駅へ向かうバスは、会社や学校へ向かう人たちで
いっぱいでした。
バスに乗った私は、後ろの席のそばに立っていました。
窓はくもって、外の景色が良く見えません。
ふと席を見ると、真新しいランドセルを背負った
女の子が三人と、進級して少しおねえさんになった
女の子がひとり、二列になって座っていました。
同じ帽子に同じ制服・・・。
どうやら同じ小学校の生徒のようです。
ぴかぴかの一年生たちは、とにかく楽しくて
しょうがないといった感じで、いろいろなことを話しては、
きゃっきゃっと騒いでいます。
そのうち、ひとりがくもった窓に、「へのへのもへじ」と
言いながら、へのへのもへじを書き始めました。
でも、うまく字が書けなかったせいでしょうか、
できあがった絵はどことなく間の抜けたへのへのもへじ。
「うまく書けなかった」と言いながら笑う一年生。
「ほんとだ」と絵を見ながら笑う一年生ふたり。
三人の一年生は、絵を見ては、またきゃっきゃっと騒いでいます。
それを横で聞いていた上級生のおねえさんは、
「へのへのもへじじゃないよ」と言いました。
すると、一年生のひとりが聞きました。
「じゃあ、なんて言うの?」
おねえさんは、窓に向かうと、へのへのもへじの横に、
「へのへのもしじ」と言いながら、へのへのもしじを書きました。
じっと見ていた三人の一年生は、絵が書き終わると同時に、
笑い始めました。
「へのへのもしじだって」
「へんだよね」
「へのへのもへじだよね」
そう言って騒いでいる一年生たちに向かって、おねえさんは、
少しむきになって言いました。
「へのへのもしじなの。
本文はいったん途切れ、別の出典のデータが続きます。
(** The newline is taken off after the first visible character. *)
Lemma strip_newline_prefix (lead : string) (c : ascii) (rest : string) :
  is_char LF c = false ->
  exists rest', strip_newline (lead ++ String c rest)
                = lead ++ String c rest'.
Proof.
  intro Hc. unfold strip_newline, line_buffer.
  replace (String.length (lead ++ String c rest) - 1)%nat
    with (String.length lead + String.length rest)%nat
    by (rewrite length_append; simpl; lia).
  rewrite append_assoc. cbn [append].
  rewrite get_app_right.
  destruct rest as [|d rest].
  - simpl. rewrite Hc. eauto.
  - destruct (String.get _ _) as [c'|]; [|eauto].
    destruct (is_char LF c'); [|eauto].
    rewrite poke_app_right. cbn [String.length poke]. eauto.
Qed.

Lemma first_char_of_cstr (x y : string) (c : ascii) :
  cstr x = String c y -> first_char x = c.
Proof.
  destruct x as [|d x]; simpl; [discriminate|].
  destruct (is_char NUL d); [discriminate | now intros [= ->]].
Qed.

(** [chat_io] looks at the first character of the line that is not white
    space. *)
Lemma first_visible_char (lead : string) (c : ascii) (rest : string) :
  all_chars isspace lead = true ->
  isspace c = false ->
  is_char NUL c = false ->
  first_char (command_line (lead ++ String c rest)) = c.
Proof.
  intros Hlead Hsp Hnul.
  assert (Hlf : is_char LF c = false).
  { unfold is_char. destruct (Ascii.eqb_spec c LF) as [->|]; [|reflexivity].
    discriminate Hsp. }
  destruct (strip_newline_prefix lead c rest Hlf) as [rest' Hstrip].
  pose proof (strip_newline_terminated (lead ++ String c rest)) as Hterm.
  pose proof (trim_whitespace_cstr _ Hterm) as Hcstr.
  fold (command_line (lead ++ String c rest)) in Hcstr.
  rewrite Hstrip, skip_space_app, drop_app_right in Hcstr by assumption.
  cbn [cstr] in Hcstr. rewrite Hnul in Hcstr. cbn [take] in Hcstr.
  exact (first_char_of_cstr _ _ _ Hcstr).
Qed.

(** A line of white space leaves an empty C string in the buffer. *)
Lemma blank_line_first_char (raw : string) :
  all_chars isspace raw = true -> first_char (command_line raw) = NUL.
Proof.
  intro Hblank. unfold command_line, trim_whitespace.
  pose proof (strip_newline_terminated raw) as Hterm.
  set (b := strip_newline raw) in *.
  assert (Hb : all_chars isspace (cstr b) = true).
  { unfold b, strip_newline.
    assert (Hline : cstr (line_buffer raw) = raw).
    { apply cstr_line_buffer. unfold no_NUL. clear b Hterm.
      induction raw as [|c raw IH]; simpl in *; [reflexivity|].
      apply andb_true_iff in Hblank as [Hc Hr].
      now rewrite (isspace_not_NUL c Hc), IH. }
    destruct (String.get _ _) as [c|]; [|now rewrite Hline].
    destruct (is_char LF c); [|now rewrite Hline].
    rewrite cstr_poke by (unfold strlen; rewrite Hline; lia).
    rewrite Hline. clear - Hblank. generalize (String.length raw - 1)%nat.
    induction raw as [|c raw IH]; intros [|n]; simpl in *; try reflexivity.
    apply andb_true_iff in Hblank as [Hc Hr]. now rewrite Hc, IH. }
  assert (Hempty : cstr (drop (skip_space b) b) = "").
  { clear Hterm. induction b as [|c b' IH]; simpl in *; [reflexivity|].
    unfold is_char in *. destruct (Ascii.eqb_spec c NUL) as [->|Hc].
    - reflexivity.
    - simpl in Hb. apply andb_true_iff in Hb as [Hc' Hb']. rewrite Hc'.
      simpl. now apply IH. }
  rewrite Hempty. destruct b; [discriminate Hterm | reflexivity].
Qed.

End Dispatch.

(** X15.  [chat_io] dispatches a line on its first character that is not
    white space.  A line of white space only, the empty line among them, is
    answered with [BAD_COMMAND]; so is a line whose first visible character
    is not the plus sign, the question mark or the dot; a line whose first
    visible character is a dot is skipped without a word, whatever follows
    the dot.  None of them changes the store. *)
Theorem lines_that_are_no_command (raw : string) (rest : list string)
    (st : state) :
  (all_chars isspace raw = true ->
   chat_io_loop (raw :: rest) st
   = chat_io_loop rest (St.write_err ("BAD_COMMAND" ++ nl) st))
  /\ (forall lead c tail,
         raw = lead ++ String c tail ->
         all_chars isspace lead = true ->
         isspace c = false ->
         is_char NUL c = false ->
         is_char "+"%char c = false ->
         is_char "?"%char c = false ->
         chat_io_loop (raw :: rest) st
         = if is_char "."%char c then chat_io_loop rest st
           else chat_io_loop rest (St.write_err ("BAD_COMMAND" ++ nl) st)).
Proof.
  split.
  - intro Hblank. cbn [chat_io_loop].
    now rewrite (blank_line_first_char raw Hblank).
  - intros lead c tail -> Hlead Hsp Hnul Hplus Hq.
    cbn [chat_io_loop].
    rewrite (first_visible_char lead c tail Hlead Hsp Hnul), Hplus, Hq.
    now destruct (is_char "."%char c).
Qed.

Lemma lines_that_are_no_command_witness :
  chat_io_loop ["  .hidden" ++ nl; "   " ++ nl] St.init
  = chat_io_loop ["   " ++ nl] St.init.
Proof.
  exact (proj2 (lines_that_are_no_command ("  .hidden" ++ nl)
                  ["   " ++ nl] St.init)
           "  " "."%char ("hidden" ++ nl) eq_refl eq_refl eq_refl eq_refl
           eq_refl eq_refl).
Defined.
だってもへじだとすねているみたいじゃない」
言われた一年生たちも、へのへのもしじを見ながら
負けずに言い返します。
「だって、もしじじゃおこっているみたいで変だよ」
とたんに、四人の小学生は、「もへじ」と「もしじ」の
絵を見ながら、どっちが本当なのか、せきを切ったように
しゃべり始めました。
窓に書かれた二人の「へのへの」も、どっちがほんものなのか、
かたずをのんで小学生たちを見ています。
そこだけが違う世界のように、バスの中で、小学生たちは
きゃっきゃっと騒ぎ続けていました。
きゅうに、おねえさんは降車ボタンを押すと、
一年生たちに言いました。
「そろそろ駅に着くよ。さ、降りましょ」
すると、三人の一年生は、二人の「へのへの」のことなど
すっかり忘れて、バスから降りることで頭が一杯になったようで、
バスが停留所に止まると、
「着いた着いた」
「降りなきゃ」
と口々に言いながら、上級生にくっつくようにして
バスの出口に向かいました。
窓に書かれたへのへのもへじとへのへのもしじは、
小学生たちの後ろ姿を見ているようでした。
にこにこ笑っているようでした。
いってらっしゃいと言っているようでした。